Poręba (/pl/) is a village in the administrative district of Gmina Pszczyna, within Pszczyna County, Silesian Voivodeship, in southern Poland.

== History ==
In the Middle Ages, the area was part of the territory of the Vistulans tribe, one of the Polish tribes. It became part of the emerging Polish state in the 10th century. The village was established in the late 13th or early 14th century, when it was part of fragmented Piast-ruled Poland. The name comes from the Polish word poręba and is common throughout Poland.

During the political upheaval caused by Matthias Corvinus the land around Pszczyna was overtaken by Casimir II, Duke of Cieszyn, who sold it in 1517 to the Hungarian magnates of the Thurzó family, forming the Pless state country.

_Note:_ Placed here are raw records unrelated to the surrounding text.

(* ===== verification/ArenasklAdd.v ===== *)
(** Adding to a skiplist (Arenaskl.v): the new node is linked at its place at every level
    of its tower, whatever splices the inserter had cached. *)
From S2P Require Import Prelude.
From S2P Require Import Comparer.
From S2P Require Import InternalKey.
From S2P Require Import GoStd.
From S2P Require Import Iterators.
From S2P Require Import Arenaskl.
From S2P Require Import ArenasklAlloc.
From S2P Require Import ArenasklSpec.
From stdpp Require Import sorting.

Local Open Scope Z_scope.

(** ** Chains *)
Lemma linked_frame_l a a' i c x :
  (forall o, o ∈ c -> nx a' i o = nx a i o) -> (forall o, o ∈ c ++ [x] -> pv a' i o = pv a i o) ->
  linked a i (c ++ [x]) -> linked a' i (c ++ [x]).
Proof.
  induction c as [|y c IH]; [done|]. intros Hn Hp.
  assert (exists z c', c ++ [x] = z :: c') as (z & c' & Ec) by (destruct c; by eexists _, _).
  cbn [app] in *. rewrite Ec in *. rewrite !linked_cons.
  rewrite (Hn y), (Hp z) by (rewrite ?elem_of_cons; auto). intros (? & ? & ?). split; [done|]. split; [done|].
  apply IH; [| |done]; intros o Ho; [apply Hn|apply Hp]; by apply list_elem_of_further.
Qed.
Lemma linked_frame_r a a' i y c :
  (forall o, o ∈ y :: c -> nx a' i o = nx a i o) -> (forall o, o ∈ c -> pv a' i o = pv a i o) ->
  linked a i (y :: c) -> linked a' i (y :: c).
Proof.
  revert y. induction c as [|z c IH]; [done|]. intros y Hn Hp. rewrite !linked_cons.
  rewrite (Hn y), (Hp z) by (rewrite ?elem_of_cons; auto). intros (? & ? & ?). split; [done|]. split; [done|].
  apply IH; [| |done]; intros o Ho; [apply Hn|apply Hp]; by apply list_elem_of_further.
Qed.

Lemma linked_last a i h c x : linked a i ((h :: c) ++ [x]) -> is_Some (pv a i x).
Proof.
  revert h. induction c as [|y c IH]; intros h; cbn [app].
  - intros (_ & -> & _). by eexists.
  - rewrite linked_cons. intros (_ & _ & Hl). by apply (IH y).
Qed.

(** Links at other places stay. *)
Definition only (i : nat) (F : list Z) (a a' : Arena) : Prop :=
  forall o j, j <> i \/ o ∉ F -> link a' o j = link a o j.

(** What [link_level] does when its splice is right: it links the node between two nodes
    that follow each other. *)
Definition insert_links (a : Arena) (nd x y : Z) (i : nat) : Arena :=
  let a := upd a nd i (mkLinks y x) in
  let a := upd a x i (mkLinks nd (default 0 (pv a i x))) in
  upd a y i (mkLinks (default 0 (nx a i y)) nd).

Section insert.
Context (a : Arena) (nd x y : Z) (i : nat).
Context (Hnd : is_Some (link a nd i)) (Hx : nx a i x = Some y) (Hy : pv a i y = Some x).
Context (Hne : NoDup [nd; x; y]).

Lemma three : nd <> x /\ nd <> y /\ x <> y.
Proof.
  clear -Hne. rewrite !NoDup_cons, !elem_of_cons in Hne. destruct Hne as (H1 & H2 & _). naive_solver.
Qed.
Lemma some_links : exists lx ly, link a x i = Some lx /\ nextOffset lx = y /\ link a y i = Some ly /\ prevOffset ly = x.
Proof.
  unfold nx, pv in *. destruct (link a x i) as [lx|]; [|done]. destruct (link a y i) as [ly|]; [|done].
  exists lx, ly. cbn in *. split; [done|]. split; [congruence|]. split; [done|congruence].
Qed.

Lemma insert_same : same a (insert_links a nd x y i).
Proof.
  unfold insert_links. eapply same_trans; [apply upd_same|]. eapply same_trans; [apply upd_same|apply upd_same].
Qed.

Lemma insert_link o j :
  link (insert_links a nd x y i) o j =
    if decide (j = i) then
      if decide (o = nd) then Some (mkLinks y x)
      else if decide (o = x) then (fun l => mkLinks nd (prevOffset l)) <$> link a x i
      else if decide (o = y) then (fun l => mkLinks (nextOffset l) nd) <$> link a y i
      else link a o j
    else link a o j.
Proof.
  destruct some_links as (lx & ly & E1 & _ & E2 & _). destruct three as (N1 & N2 & N3). unfold insert_links.
  set (a1 := upd a nd i (mkLinks y x)).
  assert (forall o j, link a1 o j = if decide (o = nd /\ j = i) then Some (mkLinks y x) else link a o j) as L1
    by (intros; by apply link_upd).
  assert (link a1 x i = Some lx) as X1 by (rewrite L1, decide_False; [done|by intros []]).
  assert (link a1 y i = Some ly) as Y1 by (rewrite L1, decide_False; [done|by intros []]).
  assert (pv a1 i x = Some (prevOffset lx)) as -> by (unfold pv; by rewrite X1). cbn [default].
  set (a2 := upd a1 x i _).
  assert (forall o j, link a2 o j = if decide (o = x /\ j = i) then Some (mkLinks nd (prevOffset lx)) else link a1 o j)
    as L2 by (intros; apply link_upd; by rewrite X1).
  assert (link a2 y i = Some ly) as Y2 by (rewrite L2, decide_False; [done|by intros []]).
  assert (nx a2 i y = Some (nextOffset ly)) as -> by (unfold nx; by rewrite Y2). cbn [default].
  rewrite link_upd by (by rewrite Y2). rewrite L2, L1, E1, E2. cbn [fmap option_fmap option_map].
  destruct (decide (j = i)) as [->|Hj].
  - destruct (decide (o = nd)) as [->|]; [rewrite !(decide_False (P := _ /\ i = i)) by (intros []; done)|].
    { by rewrite decide_True by done. }
    destruct (decide (o = x)) as [->|].
    { rewrite (decide_False (P := x = y /\ _)) by (intros []; done). by rewrite decide_True by done. }
    destruct (decide (o = y)) as [->|]; [by rewrite decide_True by done|].
    by rewrite !decide_False by (intros []; done).
  - by rewrite !decide_False by (intros []; done).
Qed.

Lemma insert_only F : nd ∈ F -> x ∈ F -> y ∈ F -> only i F a (insert_links a nd x y i).
Proof.
  intros H1 H2 H3 o j Hoj. rewrite insert_link. destruct (decide (j = i)); [|done].
  destruct Hoj as [|Ho]; [done|]. by rewrite !decide_False by (intros ->; done).
Qed.
Lemma insert_nx o : o <> nd -> o <> x -> nx (insert_links a nd x y i) i o = nx a i o.
Proof.
  intros. unfold nx. rewrite insert_link, decide_True by done. rewrite !(decide_False (P := o = _)) by done.
  destruct (decide (o = y)) as [->|]; [|done]. by destruct (link a y i).
Qed.
Lemma insert_pv o : o <> nd -> o <> y -> pv (insert_links a nd x y i) i o = pv a i o.
Proof.
  intros. unfold pv. rewrite insert_link, decide_True by done. rewrite (decide_False (P := o = nd)) by done.
  destruct (decide (o = x)) as [->|]; [by destruct (link a x i)|]. by rewrite decide_False by done.
Qed.

Lemma insert_linked l1 l2 :
  NoDup (nd :: l1 ++ x :: y :: l2) -> linked a i (l1 ++ x :: y :: l2) ->
  linked (insert_links a nd x y i) i (l1 ++ x :: nd :: y :: l2).
Proof.
  intros Hn Hl. destruct three as (N1 & N2 & N3). destruct some_links as (lx & ly & E1 & _ & E2 & _).
  apply NoDup_cons in Hn as [Hnd' Hn]. apply NoDup_app in Hn as (_ & Hd & Hn).
  apply NoDup_cons in Hn as [Hx' Hn]. apply NoDup_cons in Hn as [Hy' _].
  rewrite !elem_of_app, !elem_of_cons in Hnd'. rewrite elem_of_cons in Hx'.
  apply linked_app in Hl as [Hl Hr]. apply linked_cons in Hr as (_ & _ & Hr).
  assert (forall o, o ∈ l1 -> o <> nd /\ o <> x /\ o <> y) as H1.
  { intros o Ho. specialize (Hd o Ho). rewrite !elem_of_cons in Hd.
    split; [intros ->; tauto|]. split; intros ->; tauto. }
  assert (forall o, o ∈ l2 -> o <> nd /\ o <> x /\ o <> y) as H2.
  { intros o Ho. split; [intros ->; tauto|]. split; intros ->; tauto. }
  apply linked_app. split.
  - apply (linked_frame_l a); [| |done].
    + intros o Ho. destruct (H1 o Ho) as (? & ? & ?). by apply insert_nx.
    + intros o Ho. apply elem_of_app in Ho as [Ho|Ho].
      * destruct (H1 o Ho) as (? & ? & ?). by apply insert_pv.
      * apply list_elem_of_singleton in Ho as ->. apply insert_pv; [by intros ->|done].
  - rewrite !linked_cons. unfold nx, pv. rewrite !insert_link, E1, E2.
    rewrite !(decide_True (P := i = i)), !(decide_True (P := nd = nd)) by done.
    rewrite (decide_False (P := x = nd)), (decide_True (P := x = x)) by (done || (intros ->; done)).
    rewrite (decide_False (P := y = nd)), (decide_False (P := y = x)), (decide_True (P := y = y)) by (done || (intros ->; done)).
    repeat (split; [done|]). apply (linked_frame_r a); [| |done].
    + intros o Ho. apply elem_of_cons in Ho as [->|Ho]; [apply insert_nx; intros ->; done|].
      destruct (H2 o Ho) as (? & ? & ?). by apply insert_nx.
    + intros o Ho. destruct (H2 o Ho) as (? & ? & ?). by apply insert_pv.
Qed.
Lemma full_size_bounds r : 0 <= full_size r <= 18 * Z.of_nat (reserve r).
Proof.
  destruct r as [[k key] value]. exact (rec_size_bounds (InternalKeyKindSet, key, value)).
Qed.
Lemma rec_size_full l : sum rec_size l <= sum full_size l.
Proof.
  induction l as [|r l IH]; [done|]. cbn [sum foldr]. fold (sum rec_size l) (sum full_size l).
  assert (rec_size r <= full_size r); [|lia]. pose proof (full_size_bounds r).
  unfold rec_size. fold (full_size r). destruct (in_memtable r); lia.
Qed.
Lemma point_versions_nonneg l : 0 <= point_versions l.
Proof.
  induction l as [|r l IH]; [done|]. cbn [point_versions foldr]. fold (point_versions l). lia.
Qed.

(** No record that makes sstables part of the batch. *)
Definition not_ingest (r : rec) : Prop := r.1.1 <> InternalKeyKindIngestSST.

Lemma version_split l :
  Forall not_ingest l ->
  version l = Z.max (point_versions l) (if 0 <? sum (one_if is_rangeKey_rec) l then FormatRangeKeys else 0).
Proof.
  induction 1 as [|r l Hr Hl IH]; [done|]. cbn [version point_versions sum foldr].
  fold (version l) (point_versions l) (sum (one_if is_rangeKey_rec) l). rewrite IH.
  pose proof (sum_one_if is_rangeKey_rec l). pose proof (point_versions_nonneg l).
  unfold rec_version, point_version, one_if, is_rangeKey_rec, not_ingest in *.
  rewrite (proj2 (Z.eqb_neq _ _) Hr).
  destruct (Z.eqb_spec r.1.1 InternalKeyKindDeleteSized) as [E|_].
  - rewrite E. change (is_rangeKey InternalKeyKindDeleteSized) with false. cbn [Z.add].
    rewrite Z.add_0_l. destruct (0 <? _); lia.
  - destruct (is_rangeKey r.1.1); [|rewrite Z.add_0_l; destruct (0 <? _); unfold FormatRangeKeys; lia].
    rewrite (proj2 (Z.ltb_lt 0 (1 + _))) by lia. unfold FormatRangeKeys. destruct (0 <? _); lia.
Qed.

(** One round of the loop. *)
Definition refresh_step (b : Batch) (r : rec) : Batch :=
  let b :=
    if is_rangeDel_rec r then b <| b_countRangeDels := u64 (b_countRangeDels b + 1) |>
    else if is_rangeKey_rec r then b <| b_countRangeKeys := u64 (b_countRangeKeys b + 1) |>
    else if r.1.1 =? InternalKeyKindDeleteSized then ratchet b FormatDeleteSizedAndObsolete else b in
  b <| b_memTableSize := u64 (b_memTableSize b + full_size r) |>.

Lemma refresh_loop_ok l : forall fuel b,
  Forall rec_ok l -> Forall not_ingest l -> Z.of_nat (reserves l) < 2 ^ 32 -> (length l < fuel)%nat ->
  refresh_loop fuel (enc_recs l) b = Ret (foldl refresh_step b l, None).
Proof.
  induction l as [|r l IH]; intros fuel b Hok Hn Hl Hf; (destruct fuel as [|fuel]; [lia|]); [done|].
  inversion Hok; inversion Hn; subst. cbn [refresh_loop]. rewrite enc_recs_cons.
  rewrite Next_enc_rec; [|done|].
  - rewrite bind_Ret. unfold not_ingest in *. rewrite (proj2 (Z.eqb_neq _ _)) by done.
    rewrite IH; [done|done|done| |simpl in Hf; lia]. rewrite reserves_cons in Hl. lia.
  - pose proof (length_enc_recs (r :: l) Hl). rewrite enc_recs_cons in *. lia.
Qed.

(** The fields that the loop does not change. *)
Lemma refresh_step_same b r :
  b_data (refresh_step b r) = b_data b /\ b_cap (refresh_step b r) = b_cap b /\
  b_count (refresh_step b r) = b_count b /\ b_db (refresh_step b r) = b_db b.
Proof.
  unfold refresh_step. rewrite ratchet_max.
  destruct (is_rangeDel_rec r), (is_rangeKey_rec r), (r.1.1 =? InternalKeyKindDeleteSized); done.
Qed.
Lemma refresh_same l : forall b,
  b_data (foldl refresh_step b l) = b_data b /\ b_count (foldl refresh_step b l) = b_count b.
Proof.
  induction l as [|r l IH]; intros b; [done|]. cbn [foldl].
  destruct (IH (refresh_step b r)) as [-> ->]. destruct (refresh_step_same b r) as (-> & _ & -> & _).
  done.
Qed.

(** The fields that it counts in. *)
Lemma refresh_step_counts b r :
  0 <= b_minimumFormatMajorVersion b ->
  b_countRangeDels (refresh_step b r) = incr_if (is_rangeDel_rec r) (b_countRangeDels b) 1 /\
  b_countRangeKeys (refresh_step b r) = incr_if (is_rangeKey_rec r) (b_countRangeKeys b) 1 /\
  b_memTableSize (refresh_step b r) = u64 (b_memTableSize b + full_size r) /\
  b_minimumFormatMajorVersion (refresh_step b r) =
    Z.max (b_minimumFormatMajorVersion b) (point_version r).
Proof.
  intros Hv. unfold refresh_step, is_rangeDel_rec, is_rangeKey_rec, point_version. rewrite ratchet_max.
  destruct (Z.eqb_spec r.1.1 InternalKeyKindRangeDelete) as [E|_].
  - rewrite E. repeat split. cbn. lia.
  - destruct (is_rangeKey r.1.1) eqn:Ek.
    + assert ((r.1.1 =? InternalKeyKindDeleteSized) = false) as ->.
      { destruct (Z.eqb_spec r.1.1 InternalKeyKindDeleteSized) as [E|]; [by rewrite E in Ek|done]. }
      repeat split. cbn. lia.
    + destruct (r.1.1 =? InternalKeyKindDeleteSized); repeat split. cbn. lia.
Qed.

In the accompanying sales document issued on 21 February 1517 the village was mentioned as Poruby. The Kingdom of Bohemia in 1526 became part of the Habsburg monarchy. In the War of the Austrian Succession in the mid-18th century most of Silesia was conquered by the Kingdom of Prussia, including the village. The local populace suffered from epidemics in 1555, 1847 and 1879, and hunger in 1600, 1713, 1746, 1759, 1847 and 1879. French troops were stationed in the village during the Napoleonic Wars in 1808. In 1871 it became part of Germany. In 1918, after World War I, Poland regained independence, and the populace began preparation to rejoin Poland. In February 1919, the inhabitants led by Paweł Dobija established a Polish council. Inhabitants of Poręba joined the Silesian Uprisings, which goal was to reintegrate the region with Poland, and the village was then officially reintegrated with Poland in 1922.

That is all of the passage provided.